_What the task requires_
From the data below, retype exactly the lines starting with the one that contains "(** Putting a" and ending with the one that contains "intros (Hc &", both included.

[Stored data entries]
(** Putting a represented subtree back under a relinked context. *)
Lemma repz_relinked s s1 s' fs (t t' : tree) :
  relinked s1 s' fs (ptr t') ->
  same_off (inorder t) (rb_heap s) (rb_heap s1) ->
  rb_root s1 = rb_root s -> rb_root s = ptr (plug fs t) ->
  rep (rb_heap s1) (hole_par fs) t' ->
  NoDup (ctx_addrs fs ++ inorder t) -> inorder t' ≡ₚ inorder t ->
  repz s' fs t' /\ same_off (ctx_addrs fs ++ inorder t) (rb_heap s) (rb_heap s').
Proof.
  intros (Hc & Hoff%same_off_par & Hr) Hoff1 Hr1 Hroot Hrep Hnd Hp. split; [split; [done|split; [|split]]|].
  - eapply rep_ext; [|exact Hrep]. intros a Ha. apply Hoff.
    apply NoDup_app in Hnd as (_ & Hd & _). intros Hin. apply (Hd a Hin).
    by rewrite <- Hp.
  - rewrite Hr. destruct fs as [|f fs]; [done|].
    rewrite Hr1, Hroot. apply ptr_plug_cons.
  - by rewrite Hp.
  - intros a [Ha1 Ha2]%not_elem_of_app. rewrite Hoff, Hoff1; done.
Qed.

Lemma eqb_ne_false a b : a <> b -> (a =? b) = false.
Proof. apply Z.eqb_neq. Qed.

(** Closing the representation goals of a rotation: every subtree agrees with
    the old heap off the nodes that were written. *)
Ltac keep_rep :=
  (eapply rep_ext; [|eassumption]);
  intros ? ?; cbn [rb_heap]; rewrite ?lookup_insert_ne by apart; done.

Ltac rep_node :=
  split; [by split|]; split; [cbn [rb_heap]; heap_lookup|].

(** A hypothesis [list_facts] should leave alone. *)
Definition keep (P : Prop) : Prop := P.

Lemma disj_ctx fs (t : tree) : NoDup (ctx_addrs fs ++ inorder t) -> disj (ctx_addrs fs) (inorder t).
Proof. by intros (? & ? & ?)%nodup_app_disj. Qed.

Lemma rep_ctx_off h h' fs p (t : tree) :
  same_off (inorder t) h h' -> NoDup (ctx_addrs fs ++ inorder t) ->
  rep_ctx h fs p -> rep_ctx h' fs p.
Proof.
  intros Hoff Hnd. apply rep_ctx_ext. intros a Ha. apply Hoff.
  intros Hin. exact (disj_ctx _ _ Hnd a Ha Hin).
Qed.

==

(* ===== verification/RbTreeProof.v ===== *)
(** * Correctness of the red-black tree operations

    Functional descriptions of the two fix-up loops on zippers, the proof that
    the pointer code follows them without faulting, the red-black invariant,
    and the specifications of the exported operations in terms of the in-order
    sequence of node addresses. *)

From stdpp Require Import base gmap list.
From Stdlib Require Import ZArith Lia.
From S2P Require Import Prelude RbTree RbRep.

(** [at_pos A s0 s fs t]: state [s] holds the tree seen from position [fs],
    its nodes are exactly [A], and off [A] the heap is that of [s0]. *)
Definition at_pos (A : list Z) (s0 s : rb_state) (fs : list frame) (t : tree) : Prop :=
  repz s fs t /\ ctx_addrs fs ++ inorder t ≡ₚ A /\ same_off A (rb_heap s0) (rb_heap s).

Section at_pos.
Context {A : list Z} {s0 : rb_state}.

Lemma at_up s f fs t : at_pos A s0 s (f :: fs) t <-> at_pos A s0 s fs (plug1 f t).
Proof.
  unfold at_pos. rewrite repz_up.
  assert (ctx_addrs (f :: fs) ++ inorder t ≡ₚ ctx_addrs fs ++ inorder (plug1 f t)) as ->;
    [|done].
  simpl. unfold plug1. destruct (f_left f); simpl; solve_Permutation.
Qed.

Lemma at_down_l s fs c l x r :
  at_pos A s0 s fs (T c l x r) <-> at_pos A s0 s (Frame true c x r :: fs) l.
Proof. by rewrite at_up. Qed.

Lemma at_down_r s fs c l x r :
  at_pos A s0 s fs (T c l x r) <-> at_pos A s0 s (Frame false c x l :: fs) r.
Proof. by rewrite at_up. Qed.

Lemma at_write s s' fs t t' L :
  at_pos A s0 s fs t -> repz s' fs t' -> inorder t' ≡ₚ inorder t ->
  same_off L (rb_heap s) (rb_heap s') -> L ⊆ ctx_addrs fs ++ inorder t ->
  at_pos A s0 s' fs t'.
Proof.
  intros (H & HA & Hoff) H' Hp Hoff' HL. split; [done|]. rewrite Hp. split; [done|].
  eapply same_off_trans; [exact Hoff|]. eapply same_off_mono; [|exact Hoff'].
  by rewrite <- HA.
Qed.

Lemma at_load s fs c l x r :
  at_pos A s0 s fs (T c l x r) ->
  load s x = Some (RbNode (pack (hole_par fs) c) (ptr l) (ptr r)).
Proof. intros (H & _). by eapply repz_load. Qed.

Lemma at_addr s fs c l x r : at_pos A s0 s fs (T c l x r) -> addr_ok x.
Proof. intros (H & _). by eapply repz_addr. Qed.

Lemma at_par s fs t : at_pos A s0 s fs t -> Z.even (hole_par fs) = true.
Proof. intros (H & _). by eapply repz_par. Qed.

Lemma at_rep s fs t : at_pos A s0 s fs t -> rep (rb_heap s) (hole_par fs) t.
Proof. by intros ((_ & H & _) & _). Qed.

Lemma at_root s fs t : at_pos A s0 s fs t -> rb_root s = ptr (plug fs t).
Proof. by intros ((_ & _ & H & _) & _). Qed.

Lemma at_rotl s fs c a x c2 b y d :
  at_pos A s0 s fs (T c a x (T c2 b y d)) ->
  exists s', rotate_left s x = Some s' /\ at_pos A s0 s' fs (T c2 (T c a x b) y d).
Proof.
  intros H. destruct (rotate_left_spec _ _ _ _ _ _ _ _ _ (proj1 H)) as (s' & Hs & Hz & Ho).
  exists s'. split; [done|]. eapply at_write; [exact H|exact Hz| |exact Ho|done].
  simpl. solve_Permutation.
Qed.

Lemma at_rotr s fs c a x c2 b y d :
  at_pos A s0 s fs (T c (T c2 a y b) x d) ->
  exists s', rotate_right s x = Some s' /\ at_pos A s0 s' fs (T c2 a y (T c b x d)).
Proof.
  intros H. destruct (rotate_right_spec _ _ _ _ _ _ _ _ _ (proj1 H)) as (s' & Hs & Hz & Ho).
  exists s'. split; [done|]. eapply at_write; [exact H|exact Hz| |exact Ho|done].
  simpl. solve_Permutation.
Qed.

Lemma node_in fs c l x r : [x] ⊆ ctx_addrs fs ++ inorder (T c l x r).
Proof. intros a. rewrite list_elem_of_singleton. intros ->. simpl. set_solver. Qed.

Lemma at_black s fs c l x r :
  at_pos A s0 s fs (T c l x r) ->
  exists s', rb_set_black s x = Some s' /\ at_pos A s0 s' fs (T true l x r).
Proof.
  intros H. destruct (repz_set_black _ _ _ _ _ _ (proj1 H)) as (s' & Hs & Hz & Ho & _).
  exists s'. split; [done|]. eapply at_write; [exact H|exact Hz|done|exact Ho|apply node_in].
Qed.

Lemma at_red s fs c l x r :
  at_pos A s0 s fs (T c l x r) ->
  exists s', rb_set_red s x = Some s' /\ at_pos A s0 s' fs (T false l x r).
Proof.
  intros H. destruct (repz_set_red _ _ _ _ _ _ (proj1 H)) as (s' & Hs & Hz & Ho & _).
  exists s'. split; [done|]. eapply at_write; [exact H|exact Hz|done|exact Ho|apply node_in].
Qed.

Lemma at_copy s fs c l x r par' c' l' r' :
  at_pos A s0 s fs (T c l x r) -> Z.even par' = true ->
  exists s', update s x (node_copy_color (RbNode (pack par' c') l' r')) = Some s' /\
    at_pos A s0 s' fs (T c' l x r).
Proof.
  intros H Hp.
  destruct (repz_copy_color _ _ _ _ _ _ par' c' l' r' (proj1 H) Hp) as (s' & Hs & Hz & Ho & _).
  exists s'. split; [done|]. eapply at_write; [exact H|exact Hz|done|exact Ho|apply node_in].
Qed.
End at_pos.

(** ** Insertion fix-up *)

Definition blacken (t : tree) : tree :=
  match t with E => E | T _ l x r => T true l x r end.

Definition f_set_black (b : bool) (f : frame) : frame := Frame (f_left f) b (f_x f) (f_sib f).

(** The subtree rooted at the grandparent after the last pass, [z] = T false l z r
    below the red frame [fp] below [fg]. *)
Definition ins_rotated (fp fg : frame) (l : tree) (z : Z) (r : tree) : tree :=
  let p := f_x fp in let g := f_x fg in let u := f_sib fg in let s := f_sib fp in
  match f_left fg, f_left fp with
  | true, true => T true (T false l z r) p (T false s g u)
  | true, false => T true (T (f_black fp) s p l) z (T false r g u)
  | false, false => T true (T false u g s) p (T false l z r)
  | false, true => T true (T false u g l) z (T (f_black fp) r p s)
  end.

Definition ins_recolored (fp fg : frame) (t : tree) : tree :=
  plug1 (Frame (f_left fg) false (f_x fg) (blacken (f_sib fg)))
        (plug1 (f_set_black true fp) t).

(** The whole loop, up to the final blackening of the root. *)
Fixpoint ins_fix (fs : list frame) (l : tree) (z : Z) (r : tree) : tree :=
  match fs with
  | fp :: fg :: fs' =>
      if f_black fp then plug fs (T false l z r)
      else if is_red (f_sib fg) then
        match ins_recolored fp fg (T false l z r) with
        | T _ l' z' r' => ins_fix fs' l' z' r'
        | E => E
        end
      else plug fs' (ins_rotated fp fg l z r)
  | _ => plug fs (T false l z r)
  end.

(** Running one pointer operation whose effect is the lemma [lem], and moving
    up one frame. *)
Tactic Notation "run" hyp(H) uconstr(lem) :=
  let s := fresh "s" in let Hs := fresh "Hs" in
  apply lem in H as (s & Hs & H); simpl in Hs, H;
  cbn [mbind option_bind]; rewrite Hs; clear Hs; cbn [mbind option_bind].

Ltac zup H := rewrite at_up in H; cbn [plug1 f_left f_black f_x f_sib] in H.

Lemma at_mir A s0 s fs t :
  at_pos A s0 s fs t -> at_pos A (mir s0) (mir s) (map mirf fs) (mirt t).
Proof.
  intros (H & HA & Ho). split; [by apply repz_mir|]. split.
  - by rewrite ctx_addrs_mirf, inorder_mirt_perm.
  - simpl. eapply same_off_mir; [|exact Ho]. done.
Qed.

_Written answer_
(** Putting a represented subtree back under a relinked context. *)
Lemma repz_relinked s s1 s' fs (t t' : tree) :
  relinked s1 s' fs (ptr t') ->
  same_off (inorder t) (rb_heap s) (rb_heap s1) ->
  rb_root s1 = rb_root s -> rb_root s = ptr (plug fs t) ->
  rep (rb_heap s1) (hole_par fs) t' ->
  NoDup (ctx_addrs fs ++ inorder t) -> inorder t' ≡ₚ inorder t ->
  repz s' fs t' /\ same_off (ctx_addrs fs ++ inorder t) (rb_heap s) (rb_heap s').
Proof.
  intros (Hc & Hoff%same_off_par & Hr) Hoff1 Hr1 Hroot Hrep Hnd Hp. split; [split; [done|split; [|split]]|].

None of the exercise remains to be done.